Various of the advantages of the new guitar can now more readily be appreciated;
(1) The springs which counteract the string tension can be more readily adjusted then in guitars in which they can only be accessed through a removable plate on the back of the guitar; one need merely operate the trem bar to lift the bridge structure above the front face of the guitar so that a screwdriver shaft can be inserted through the holes 120 and 122 in the actuator plate to adjust the screws 80.
(2) The sound and appearance of the instrument are improved due to its intact rear side, as compared with a guitar in which there is a covered hole in the back of the guitar.
(3) The full-dump tremolo bridge structure of the invention can be readily installed on nearly any standard type of electric guitar body.
(4) The bridge section of the bridge system is easily removable by removing five screws, so the system can readily be optionally used with a different type of bridge. e.g. one of wood, aluminum, steel, etc. for different types of effects; also,by using an electrically insulating bridge material, the structure of the invention can be used with instruments such as the touch-guitar which require electrical insulation of each string from the other.
(5) The guitar of the invention is especially easy and economical to manufacture.
(6) The intonators such as 38 are easily adjustable in position without detuning the guitar.
(7) The cut-away portion of the actuator plate in the bridge system permits the springs to extend through the actuator bar, and thus uses a shorter recess in the guitar main body than when the springs are required to be entirely on one side of the actuator plate.

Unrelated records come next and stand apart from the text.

(** C8 as stated fails.  With no key registered every shape matches, and
    [flatten] raises the [ValueError] of [np.concatenate] on an empty
    sequence instead of returning a 1-D array.  And when the mapping
    lacks the first registered key, the wrong shape supplied for a later
    key is not reached: the error is a [KeyError]. *)
Lemma flatten_empty_registry_counterexample :
  (supplies (∅ : gmap string (pyval Z)) [] /\
   ~ mismatched (∅ : gmap string (pyval Z)) [] /\
   flatten (FlattenArrays_init []) (∅ : gmap string (pyval Z)) =
     Raise ValueError) /\
  (mismatched Demo.only_b Demo.items /\
   flatten (FlattenArrays_init Demo.items) Demo.only_b = Raise KeyError).
Proof.
  split.
  - split; [apply Forall_nil_2|]. split; [|reflexivity].
    intros Hex. by apply Exists_nil in Hex.
  - split; [|reflexivity].
    apply Exists_cons_tl, Exists_cons_hd. eexists. split; [reflexivity|].
    discriminate.
Qed.

Lemma propagate_uncertainty_identity_and_check_witness :
  propagate_uncertainty 0%Z Z.add Z.mul (PyArr (NdArray [2; 2] Demo.cov))
                        (np_eye 0%Z 1%Z 2) = Ok (NdArray [2; 2] Demo.cov) /\
  propagate_uncertainty 0%Z Z.add Z.mul (PyArr (NdArray [2; 2] Demo.cov))
                        Demo.bad_jac = Raise AssertionError.
Proof.
  apply (propagate_uncertainty_identity_and_check 0%Z 1%Z Z.add Z.mul
           Z.add_0_l Z.add_0_r Z.mul_0_l Z.mul_0_r Z.mul_1_l Z.mul_1_r
           2 Demo.cov (PyArr (NdArray [2; 2] Demo.cov)) Demo.bad_jac).
  - reflexivity.
  - left. vm_compute. discriminate.
Defined.

Lemma invpsilog_domain_check_and_four_refinements_witness :
  invpsilog Demo.is_neg Demo.of_Q Z.opp Z.add Z.sub Z.mul Z.div Demo.fpow
            Demo.special Demo.special Demo.constant_one
            (PyArr (NdArray [2] [-1; -2]%Z)) =
  Ok (NdArray [2] [1; -5]%Z).
Proof.
  destruct (invpsilog_domain_check_and_four_refinements
              Demo.is_neg Demo.of_Q Z.opp Z.add Z.sub Z.mul Z.div Demo.fpow
              Demo.special Demo.special Demo.constant_one
              (PyArr (NdArray [2] [-1; -2]%Z))) as (_ & _ & Hrun).
  rewrite Hrun; [reflexivity|].
  repeat (apply Forall_cons_2; [reflexivity|]). apply Forall_nil_2.
Defined.

Lemma inv_beta_suffstats_returns_unclamped_witness :
  exists a b,
    inv_beta_suffstats Demo.is_neg Demo.of_Q Z.opp Z.add Z.sub Z.div Z.max
      Demo.special Demo.special Demo.constant_one Demo.solve_down
      (PyScalar 0%Z) (PyScalar 0%Z) =
      Ok ([RuntimeWarning clamp_message], (a, b)) /\
    np_ravel a = map fst [((-4)%Z, (-4)%Z)] /\
    np_ravel b = map snd [((-4)%Z, (-4)%Z)] /\
    Exists (fun x => Demo.is_neg x = true) (np_ravel a ++ np_ravel b).
Proof.
  apply (inv_beta_suffstats_returns_unclamped
           Demo.is_neg Demo.of_Q Z.opp Z.add Z.sub Z.div Z.max
           Demo.special Demo.special Demo.constant_one Demo.solve_down
           (PyScalar 0%Z) (PyScalar 0%Z) [((-4)%Z, (-4)%Z)]).
  - reflexivity.
  - reflexivity.
  - apply Exists_cons_hd. left. reflexivity.
Defined.

Lemma maximise_pops_free_vars_from_arrays_dict_witness :
  arrays_dict_of
    (maximise Z.opp Demo.sample Demo.minimize Demo.opt None
              Demo.caller_heap).2 !! "x" = None /\
  arrays_dict_of
    (maximise Z.opp Demo.sample Demo.minimize Demo.opt None
              Demo.caller_heap).2 !! "other" = Some (PyScalar 5%Z).
Proof.
  apply (maximise_pops_free_vars_from_arrays_dict
           Z.opp Demo.sample Demo.minimize Demo.opt None Demo.caller_heap
           "x" "other").
  - apply list_elem_of_here.
  - intros Hin. apply list_elem_of_singleton in Hin. discriminate.
Defined.

(** C5 as stated fails.  A failed status folded into the report of a
    successful optimisation comes out as a success, not as the
    conjunction of the two flags. *)
Lemma parse_status_discards_prior_failure_counterexample :
  let r := Demo.report true (NdArray [1] [0%Z]) in
  success (parse_status (Some Demo.failed) r) = true /\
  success Demo.failed && res_success r = false.
Proof. split; reflexivity. Qed.

Lemma parse_status_appends_message_and_takes_new_flag_witness :
  let r := Demo.report false (NdArray [1] [0%Z]) in
  success (parse_status (Some Status_default) r) =
  success Status_default && res_success r.
Proof.
  intros r.
  apply (parse_status_appends_message_and_takes_new_flag Status_default r).
  reflexivity.
Defined.

Lemma maximise_status_field_is_default_witness :
  exists r h',
    maximise Z.opp Demo.sample Demo.minimize Demo.opt None Demo.caller_heap
      = (Ok r, h') /\
    status r = ObjStatus Status_default /\
    result r = ObjStatus
                 (mkStatus false
                    ["optimise.find_factor_mode: nfev=21, nit=0, status=2, message=ABNORMAL_TERMINATION_IN_LNSRCH"]).
Proof.
  destruct (maximise Z.opp Demo.sample Demo.minimize Demo.opt None
                     Demo.caller_heap) as [[r|e] h'] eqn:Hm.
  - exists r, h'. split; [reflexivity|].
    destruct (maximise_status_field_is_default
                Z.opp Demo.sample Demo.minimize Demo.opt None
                Demo.caller_heap r h' Hm) as (Hs & o & Hf & Hr).
    split; [exact Hs|].
    vm_compute in Hm. injection Hm as Hm _. subst r. reflexivity.
  - vm_compute in Hm. discriminate.
Defined.

(** The mode finder on the same instance, with [return_cov] set: the
    attribute error of [update_det_cov] escapes. *)
Lemma find_factor_mode_return_cov_example :
  (find_factor_mode Z.opp Demo.sample Demo.minimize 0%Z Z.add Z.mul
     (fun _ jac => Ok (PyArr jac))
     (fun m => Ok (0%Z, ∅))
     (fun m vars => Ok [])
     Demo.opt true None Demo.caller_heap).1 = Raise AttributeError.
Proof. reflexivity. Qed.

(** Two sweeps over the factors [f] and [g], the k-th update adding k
    to the approximation: [run] returns 7 = 0 + 3 + 4, the outcome of
    the second sweep started from the input 0, and not 10 = 3 + 3 + 4,
    which sweeps that build on one another reach. *)
Lemma run_two_sweeps_example :
  (run Demo.laplace Demo.graph Demo.two_sweeps 0 None ∅ 0).1.1 = Ok 7 /\
  (run Demo.laplace Demo.graph Demo.two_sweeps 0 None ∅ 0).1.2 =
    <[(1, "g") := 7]> (<[(1, "f") := 3]>
      (<[(0, "g") := 3]> (<[(0, "f") := 1]> ∅))) /\
  (run_chained Demo.laplace Demo.graph Demo.two_sweeps 0 None ∅ 0).1.1 =
    Ok 10 /\
  (run Demo.laplace Demo.graph (with_n_iter Demo.two_sweeps 0) 0 None ∅ 0).1.1
    = Raise UnboundLocalError /\
  (run Demo.laplace Demo.graph Demo.two_sweeps 0 (Some []) ∅ 0).1.1
    = Raise UnboundLocalError.
Proof. repeat split; reflexivity. Qed.

Lemma run_does_not_build_on_first_sweep_witness :
  (run Demo.laplace Demo.graph
       (with_n_iter Demo.two_sweeps 2) 0 None ∅ 0).1.1 =
  (run Demo.laplace Demo.graph
       (with_n_iter Demo.two_sweeps 1) 0 None ∅
       (gen_rng (step Demo.laplace Demo.graph Demo.two_sweeps 0 None 0))).1.1.
Proof.
  apply (run_does_not_build_on_first_sweep
           Demo.laplace Demo.graph Demo.two_sweeps 0 None ∅ ∅ 0 0).
  reflexivity.
Defined.
(** C7: from pitch 0 and yaw 0, one rotate-up press and then two frames
    without further input give pitch -5.0 and yaw 1.0. *)
Theorem C7_up_then_two_frames (scancode mode : Z) (w : World) :
  angleX w = zero -> angleY w = zero -> should_close w = false ->
  exists w',
    main_loop [[]; []] (key_callback GLFW_KEY_UP scancode GLFW_PRESS mode w)
      = Still_open w' /\
    angleX w' = neg five /\ angleY w' = one /\
    holds (angleX w') (-5) /\ holds (angleY w') 1.
Proof.
  destruct w as [ax ay closing l]. cbn [angleX angleY should_close]. intros -> -> ->.
  rewrite key_callback_spec. cbn [angleX angleY should_close calls].
  change ((GLFW_KEY_UP =? GLFW_KEY_UP) && pressed_or_repeated GLFW_PRESS) with true.
  change ((GLFW_KEY_UP =? GLFW_KEY_LEFT) && pressed_or_repeated GLFW_PRESS) with false.
  change ((GLFW_KEY_UP =? GLFW_KEY_RIGHT) && pressed_or_repeated GLFW_PRESS) with false.
  change ((GLFW_KEY_UP =? GLFW_KEY_ESCAPE) && (GLFW_PRESS =? GLFW_PRESS)) with false.
  cbv iota.
  rewrite !main_loop_cons, main_loop_nil.
  rewrite !iteration_spec. cbn [fold_left angleX angleY should_close calls].
  eexists. split; [reflexivity|].
  cbn [angleX angleY]. repeat split; vm_compute; reflexivity.
Qed.

Lemma C7_up_then_two_frames_witness :
  exists w',
    main_loop [[]; []] (key_callback GLFW_KEY_UP 111 GLFW_PRESS 0 world0)
      = Still_open w' /\
    angleX w' = neg five /\ angleY w' = one /\
    holds (angleX w') (-5) /\ holds (angleY w') 1.
Proof.
  apply (C7_up_then_two_frames 111 0 world0); reflexivity.
Defined.
Lemma same_computed (a b : str) (p q n : Z) :
  0 <= p -> 0 <= q -> 0 <= n -> p + n <= slen a -> q + n <= slen b ->
  str_eqb (slice a p (p + n)) (slice b q (q + n)) = true -> same a b p q n.
Proof. intros. apply str_eqb_same; assumption. Qed.

Ltac same_by_computation :=
  apply same_computed; [vm_compute; discriminate .. | vm_compute; reflexivity].

Ltac edits_by_computation :=
  cbn [edits editsIn fromA toA fromB toB];
  repeat match goal with
         | |- _ /\ _ => split
         | |- same _ _ _ _ _ => same_by_computation
         | |- _ <= _ <= _ => split
         | |- _ <= _ => vm_compute; discriminate
         | |- _ = _ => vm_compute; reflexivity
         end.

(** ** [chunkSize] again *)

Lemma chunkSize_loop_wrapped (max : Z) (fuel : nat) :
  2 ^ 30 < max -> chunkSize_loop fuel (-2147483648) max = None.
Proof.
  intros Hmax. change (2 ^ 30) with 1073741824 in Hmax.
  destruct fuel as [|fuel]; [reflexivity|]. cbn [chunkSize_loop].
  destruct (Z.ltb_spec (-2147483648) max); [|lia].
  change (shl32 (-2147483648) 1) with 0. apply chunkSize_loop_zero. lia.
Qed.

Lemma chunkSize_loop_range (max : Z) (fuel : nat) : forall k c,
  0 <= k <= 30 -> chunkSize_loop fuel (2 ^ k) max = Some c ->
  exists j, k <= j <= 30 /\ c = 2 ^ j.
Proof.
  induction fuel as [|fuel IH]; intros k c Hk E; cbn [chunkSize_loop] in E; [discriminate|].
  destruct (Z.ltb_spec (2 ^ k) max) as [Hlt|Hge].
  - destruct (Z.eq_dec k 30) as [->|Hne].
    + change (shl32 (2 ^ 30) 1) with (-2147483648) in E.
      rewrite chunkSize_loop_wrapped in E by exact Hlt. discriminate.
    + assert (Hpk : 0 < 2 ^ k) by (apply Z.pow_pos_nonneg; lia).
      assert (Hk29 : 2 ^ k <= 2 ^ 29) by (apply Z.pow_le_mono_r; lia).
      rewrite shl32_double in E by (change (2 ^ 29) with 536870912 in Hk29; lia).
      replace (2 * 2 ^ k) with (2 ^ (k + 1)) in E by (rewrite Z.pow_add_r by lia; lia).
      apply IH in E; [|lia]. destruct E as (j & Hj & ->). exists j. split; [lia|reflexivity].
  - inversion E; subst. exists k. split; [lia|reflexivity].
Qed.

Lemma chunkSize_range (fuel : nat) (lenA lenB c : Z) :
  chunkSize fuel lenA lenB = Some c -> exists j, 0 <= j <= 30 /\ c = 2 ^ j.
Proof.
  unfold chunkSize. change 1 with (2 ^ 0). intros E.
  apply chunkSize_loop_range in E; [exact E|lia].
Qed.

Lemma pow2_one (k : Z) : 0 <= k -> (2 ^ k =? 1) = (k =? 0).
Proof.
  intros Hk. destruct (Z.eqb_spec k 0) as [->|Hne]; [reflexivity|].
  apply Z.eqb_neq. assert (2 ^ 1 <= 2 ^ k) by (apply Z.pow_le_mono_r; lia).
  change (2 ^ 1) with 2 in H. lia.
Qed.

Lemma sar32_pow2 (k : Z) : 1 <= k <= 30 -> sar32 (2 ^ k) 1 = 2 ^ (k - 1).
Proof.
  intros Hk. assert (2 ^ k <= 2 ^ 30) by (apply Z.pow_le_mono_r; lia).
  assert (0 < 2 ^ k) by (apply Z.pow_pos_nonneg; lia).
  rewrite sar32_half by (change (2 ^ 30) with 1073741824 in H; lia).
  replace k with (k - 1 + 1) at 1 by lia. rewrite Z.pow_add_r by lia.
  change (2 ^ 1) with 2. rewrite Z.div_mul by lia. reflexivity.
Qed.
(** * Inventory backend: handover lifecycle, stock ledger, product
      re-sequencing and role-derived permissions

    A shallow embedding of the Express/Mongoose backend:
    - [models/HandOver.js], [models/Product.js], [models/User.js] become
      records with their schema validators and pre-save hooks;
    - the route callbacks of [routes/handovers.js] and [routes/products.js]
      become computations in a small state-and-exception monad over the
      document store;
    - the claims of the specification are stated and settled after the
      model; further properties of the same code follow them: the life of a
      handover record, access control, the read routes, product numbers,
      and the administration of accounts ([middleware/auth.js],
      [routes/users.js]).

    Modelling conventions.
    - A JavaScript number is an exact number: an integer is a [Z], a number
      of a request body that may have a fraction is a rational [Q].  The
      rounding of doubles is left out, and with it the exponent notation
      that [String(n)] switches to from 1e21 upwards.
    - A quantity that a route validates with [isInt] and then only compares,
      subtracts or hands to a Number path is an integer ([Z]): a numeral
      string there behaves as the number it stands for.  Where a route adds
      with [+] or [+=] ([returnQuantity]), or validates nothing
      ([quantity] of the stock route), the body value is modelled as it
      comes, a number or a string ([Json]).
    - [page] and [limit] of the list query are numerals of integers, and
      [limit] is not negative.
    - An ObjectId is a natural number; every id in a request is a well-formed
      ObjectId (no cast error).
    - [new Date()] reads a logical clock kept in the store; it advances by one
      after every request.
    - Requests arrive one at a time (no interleaving of two callbacks).
    - Text is a [string] of one-byte characters; [trim] strips the blanks
      among them, the no-break space included.
    - [save()] validates the whole document against its schema and throws on
      a failure; a route's [catch] turns what was thrown into its answer.
    - The employee return route keeps a running total in [returnedQuantity],
      which is not a path of the HandOver schema; the store is parameterised
      by whether such a property survives [save()] ([keepUndeclared]), and
      the results are proved for both settings.
    - Price, image, tag, unit and product-status fields carry no behaviour the
      claims mention and are left out of [Product]; a product request is taken
      to pass the checks on those fields.
    - Of a user the password, phone, avatar and login time are left out; the
      account routes modelled do not write them.  A token is what
      [jwt.verify] makes of it. *)

From Stdlib Require Import ZArith List Bool String Ascii Lia Arith PeanoNat.
From Stdlib Require Import DecimalString QArith.
Import ListNotations.
Open Scope string_scope.
Open Scope Z_scope.

(* ===================================================================== *)
(** ** JavaScript and Mongoose primitives *)
(* ===================================================================== *)

Definition ObjectId := nat.
Definition Date := nat.

(** [a || b] on an optional value whose present values are all truthy. *)
Definition orElse {A} (a : option A) (b : A) : A :=
  match a with Some x => x | None => b end.

(** [s || d] on an optional string: [undefined] and [''] are falsy. *)
Definition strOr (s : option string) (d : string) : string :=
  match s with
  | Some EmptyString | None => d
  | Some x => x
  end.

(** A value interpolated in a template literal. *)
Definition interp (s : option string) : string := orElse s "undefined".

(** The blanks of [String.prototype.trim] among the one-byte characters:
    tab, line feed, vertical tab, form feed, carriage return, space and the
    no-break space. *)
Definition isSpace (c : ascii) : bool :=
  match nat_of_ascii c with
  | 9%nat | 10%nat | 11%nat | 12%nat | 13%nat | 32%nat | 160%nat => true
  | _ => false
  end.

Fixpoint trimStart (s : string) : string :=
  match s with
  | String c s' => if isSpace c then trimStart s' else s
  | EmptyString => EmptyString
  end.

Fixpoint revOnto (s acc : string) : string :=
  match s with
  | String c s' => revOnto s' (String c acc)
  | EmptyString => acc
  end.

Definition reverse (s : string) : string := revOnto s EmptyString.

(8) Strings are easily removable by merely tilting the bridge structure forwardly by means of the trem bar, and then popping the ball ends of the strings out of their retainers.
(9) Fine tuning can be provided, optionally, at the head end of the guitar as described.
(10) Locking nuts are not required for the strings at the distal end of the fingerboard.
(11) The threaded stubs 134 and 136 can be adjusted by screwing them in either direction in the holes 130 and 132, as a further means of adjusting the spring tension.
(12) The feature of connecting the actuator plate to the cross-bar 74 by means of the threaded stubs 134 and 136 is important in that it permits the easy removal of the entire bridge assembly of actuator plate 108, pivot plate 90 and top bridge 25 as a unit, for example, to accomplish the adjustment of the threaded stubs as described in paragraph (11) above, or to remove the top bridge 25 for repair or replacement.
While the invention has been described with particular reference to specific embodiments in the interest of definiteness, it may be embodied in a variety of diverse forms without departing from the invention as defined by the claims.